Definition isExpandButton (b : Block NewsItem) : bool :=
  match b with ExpandButton => true | _ => false end.

Definition isNewsCard (b : Block NewsItem) : bool :=
  match b with NewsCard _ _ _ => true | _ => false end.

(** The container of lines 151-256. *)
Definition renderNewsItem (ni : NewsItem) (idx : nat) : list (Block NewsItem) :=
  (if idx =? 2 then [BeamCallout] else [])
  ++ [NewsCard idx ni (idx =? 0)]
  ++ (if idx =? 3 then [RoadmapCallout] else []).

Definition renderNews (isMobile : bool) (lastNewsIdx : nat) : list (Block NewsItem) :=
  flatMapIdx renderNewsItem (news lastNewsIdx) 0
  ++ (if negb isMobile then [BuildInfoCard] else [])
  ++ (if canExpand lastNewsIdx then [ExpandButton] else []).

End News.

Arguments news {NewsItem}.
Arguments firstNews {NewsItem}.
Arguments canExpand {NewsItem}.
Arguments renderNewsItem {NewsItem}.
Arguments renderNews {NewsItem}.
Arguments isBeamCallout {NewsItem}.
Arguments isRoadmapCallout {NewsItem}.
Arguments isExpandButton {NewsItem}.
Arguments isNewsCard {NewsItem}.

End AppNews.

(** ** Message body: [ContentFragments] *)

Module ContentFragments.

(** The fragment shapes the component distinguishes: [fragment.ft],
    [fragment.fId] and, for a content fragment, [fragment.part.pt] with the
    field of the part that is rendered.  [PartOther] stands for any other
    [pt]. *)
Inductive Part :=
| PartText (text : string)
| PartImageRef (imageRef : string)
| PartPlaceholder (pText : string)
| PartError (error : string)
| PartOther (pt : string).

Inductive Fragment :=
| ContentFragment (fId : string) (part : Part)
| OtherFragment (ft : string) (fId : string).

Definition fragmentId (f : Fragment) : string :=
  match f with ContentFragment fId _ | OtherFragment _ fId => fId end.

Definition isContent (f : Fragment) : bool :=
  match f with ContentFragment _ _ => true | OtherFragment _ _ => false end.

Inductive MessageRole := RoleAssistant | RoleSystem | RoleUser.

Inductive Layout := EditLayout | StartLayout | EndLayout.

(** [ChatMessageTextPartEditState | null]: the edited text per fragment id. *)
Definition TextEditsState := string -> option string.

(** The elements the component returns, with the props that depend on the
    fragment. *)
Inductive Element :=
| ContentPartTextEdit (key : string) (fragmentId : string) (text : string)
                      (editedText : option string)
| ContentPartText (key : string) (textPartText : string)
| ContentPartImageRef (key : string) (fragmentId : string) (imageRef : string)
                      (canDelete : bool)
| ContentPartPlaceholder (key : string) (placeholderText : string)
                         (showAsDanger showAsItalic : bool).

Definition elementKey (e : Element) : string :=
  match e with
  | ContentPartTextEdit key _ _ _ | ContentPartText key _
  | ContentPartImageRef key _ _ _ | ContentPartPlaceholder key _ _ _ => key
  end.

Definition offersDelete (e : Element) : bool :=
  match e with ContentPartImageRef _ _ _ canDelete => canDelete | _ => false end.

Definition isTextElement (e : Element) : bool :=
  match e with
  | ContentPartTextEdit _ _ _ _ | ContentPartText _ _ => true
  | _ => false
  end.

Section Render.

Variable fragments : list Fragment.
Variable messageRole : MessageRole.
Variable textEditsState : option TextEditsState.

(** Lines 64-66. *)
Definition fromAssistant : bool :=
  match messageRole with RoleAssistant => true | _ => false end.

Definition isEditingText : bool := isSet textEditsState.

Definition isMonoFragment : bool := length fragments <? 2.

(** Line 68. *)
Definition layout : Layout :=
  if isEditingText then EditLayout
  else if fromAssistant then StartLayout else EndLayout.

(** Lines 69-153: [null] for a fragment that is not a content fragment. *)
Definition renderFragment (fragment : Fragment) : option Element :=
  match fragment with
  | OtherFragment _ _ => None
  | ContentFragment fId part =>
      Some
        match part with
        | PartText text =>
            match textEditsState with
            | Some edits => ContentPartTextEdit ("edit-" ++ fId) fId text (edits fId)
            | None => ContentPartText fId text
            end
        | PartImageRef imageRef =>
            ContentPartImageRef fId fId imageRef (negb isMonoFragment)
        | PartPlaceholder pText => ContentPartPlaceholder fId pText false true
        | PartError error => ContentPartPlaceholder fId error true true
        | PartOther pt =>
            ContentPartPlaceholder fId ("Unknown Content fragment: " ++ pt) true false
        end
  end.

Fixpoint filterBoolean (l : list (option Element)) : list Element :=
  match l with
  | [] => []
  | Some e :: l' => e :: filterBoolean l'
  | None :: l' => filterBoolean l'
  end.

(** [props.fragments.map(...).filter(Boolean)]. *)
Definition render : list Element := filterBoolean (map renderFragment fragments).

End Render.

End ContentFragments.

(** ** Model vendors: OpenPipe and Gemini *)

(** [x || ''] on a possibly missing string. *)
Definition orElse (o : option string) (fallback : string) : string :=
  match o with
  | Some EmptyString => fallback
  | Some s => s
  | None => fallback
  end.

Module OpenPipe.

(** [Partial<DOpenPipeServiceSettings>]: a stored setup may lack a field,
    which is why the source reads them with [?.]. *)
Record Setup := mkSetup {
  openPipeKey : option string;
  openPipeTags : option string
}.

Record OpenAIAccessSchema := mkAccess {
  dialect : string;
  oaiKey : string;
  oaiOrg : string;
  oaiHost : string;
  heliKey : string;
  moderationCheck : bool
}.

Definition initializeSetup : Setup := mkSetup (Some ""%string) (Some ""%string).

(** [setup.openPipeKey?.length >= 40]: a comparison with [undefined] is false. *)
Definition validateSetup (setup : Setup) : bool :=
  match openPipeKey setup with
  | Some k => 40 <=? String.length k
  | None => false
  end.

Definition getTransportAccess (partialSetup : option Setup) : OpenAIAccessSchema :=
  mkAccess "openpipe"
    (orElse (match partialSetup with Some p => openPipeKey p | None => None end) "")
    (orElse (match partialSetup with Some p => openPipeTags p | None => None end) "")
    "" "" false.

End OpenPipe.

Module Gemini.

Record Setup := mkSetup {
  geminiKey : option string;
  geminiHost : option string;
  minSafetyLevel : option string
}.

Record GeminiAccessSchema := mkAccess {
  dialect : string;
  accessKey : string;
  accessHost : string;
  accessMinSafetyLevel : string
}.

Definition HARM_BLOCK_THRESHOLD_UNSPECIFIED : string :=
  "HARM_BLOCK_THRESHOLD_UNSPECIFIED".

Definition initializeSetup : Setup :=
  mkSetup (Some ""%string) (Some ""%string) (Some HARM_BLOCK_THRESHOLD_UNSPECIFIED).

(** [setup.geminiKey?.length > 0]. *)
Definition validateSetup (setup : Setup) : bool :=
  match geminiKey setup with
  | Some k => 0 <? String.length k
  | None => false
  end.

Definition getTransportAccess (partialSetup : option Setup) : GeminiAccessSchema :=
  mkAccess "gemini"
    (orElse (match partialSetup with Some p => geminiKey p | None => None end) "")
    (orElse (match partialSetup with Some p => geminiHost p | None => None end) "")
    (orElse (match partialSetup with Some p => minSafetyLevel p | None => None end)
            HARM_BLOCK_THRESHOLD_UNSPECIFIED).

End Gemini.

(** ** Build information: the lists of [BuildInfoSheet] *)

Module BuildInfo.

(** [arr.map((x, idx, arr) => text(x) + (idx < arr.length - 1 ? ', ' : ''))],
    the text of lines 91 and 92 with the markup left out; the comparison is
    on integers, as [arr.length - 1] is -1 for an empty array. *)
Fixpoint mapSeparated {A : Type} (text : A -> string) (arrLength : nat)
    (l : list A) (idx : nat) : list string :=
  match l with
  | [] => []
  | x :: l' =>
      (text x ++ (if (Z.of_nat idx <? Z.of_nat arrLength - 1)%Z then ", " else ""))%string
      :: mapSeparated text arrLength l' (S idx)
  end.

Definition listText {A : Type} (text : A -> string) (arr : list A) : string :=
  String.concat "" (mapSeparated text (length arr) arr 0).

(** Line 91: an entry of [Release.TechLevels] reads [name v version]. *)
Definition techLevelText (entry : string * string) : string :=
  (fst entry ++ " v" ++ snd entry)%string.

End BuildInfo.

(** ** Ray set lemmas *)

Lemma anyGenerating_false_iff (rs : list BRay) :
  anyGenerating rs = false <-> forall r, In r rs -> rayStatus r <> RayGenerating.
Proof.
  unfold anyGenerating. induction rs as [|r rs IH]; simpl.
  - split; [intros _ r [] | reflexivity].
  - rewrite orb_false_iff, IH. unfold rayIsGenerating. split.
    + intros [Hr Hrs] x [<- | Hx]; [destruct (rayStatus r); congruence | auto].
    + intros H. split; [|intros x Hx; apply H; auto].
      specialize (H r (or_introl eq_refl)). destruct (rayStatus r); congruence.
Qed.

Lemma anyGenerating_true_iff (rs : list BRay) :
  anyGenerating rs = true <-> exists r, In r rs /\ rayStatus r = RayGenerating.
Proof.
  unfold anyGenerating. rewrite existsb_exists. unfold rayIsGenerating.
  split; intros [r [Hin Hr]]; exists r; split; auto;
    destruct (rayStatus r); congruence.
Qed.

Exercise ▸ From the records above, copy out the line with "(** [setup.openPipeKey?.length >= 40]: a", the line with "(l : list A)", and every line between them, word for word.

Response to this exercise ▸
(** [setup.openPipeKey?.length >= 40]: a comparison with [undefined] is false. *)
Definition validateSetup (setup : Setup) : bool :=
  match openPipeKey setup with
  | Some k => 40 <=? String.length k
  | None => false
  end.

Definition getTransportAccess (partialSetup : option Setup) : OpenAIAccessSchema :=
  mkAccess "openpipe"
    (orElse (match partialSetup with Some p => openPipeKey p | None => None end) "")
    (orElse (match partialSetup with Some p => openPipeTags p | None => None end) "")
    "" "" false.

End OpenPipe.

Module Gemini.

Record Setup := mkSetup {
  geminiKey : option string;
  geminiHost : option string;
  minSafetyLevel : option string
}.

Record GeminiAccessSchema := mkAccess {
  dialect : string;
  accessKey : string;
  accessHost : string;
  accessMinSafetyLevel : string
}.

Definition HARM_BLOCK_THRESHOLD_UNSPECIFIED : string :=
  "HARM_BLOCK_THRESHOLD_UNSPECIFIED".

Definition initializeSetup : Setup :=
  mkSetup (Some ""%string) (Some ""%string) (Some HARM_BLOCK_THRESHOLD_UNSPECIFIED).

(** [setup.geminiKey?.length > 0]. *)
Definition validateSetup (setup : Setup) : bool :=
  match geminiKey setup with
  | Some k => 0 <? String.length k
  | None => false
  end.

Definition getTransportAccess (partialSetup : option Setup) : GeminiAccessSchema :=
  mkAccess "gemini"
    (orElse (match partialSetup with Some p => geminiKey p | None => None end) "")
    (orElse (match partialSetup with Some p => geminiHost p | None => None end) "")
    (orElse (match partialSetup with Some p => minSafetyLevel p | None => None end)
            HARM_BLOCK_THRESHOLD_UNSPECIFIED).

End Gemini.

(** ** Build information: the lists of [BuildInfoSheet] *)

Module BuildInfo.

(** [arr.map((x, idx, arr) => text(x) + (idx < arr.length - 1 ? ', ' : ''))],
    the text of lines 91 and 92 with the markup left out; the comparison is
    on integers, as [arr.length - 1] is -1 for an empty array. *)
Fixpoint mapSeparated {A : Type} (text : A -> string) (arrLength : nat)
    (l : list A) (idx : nat) : list string :=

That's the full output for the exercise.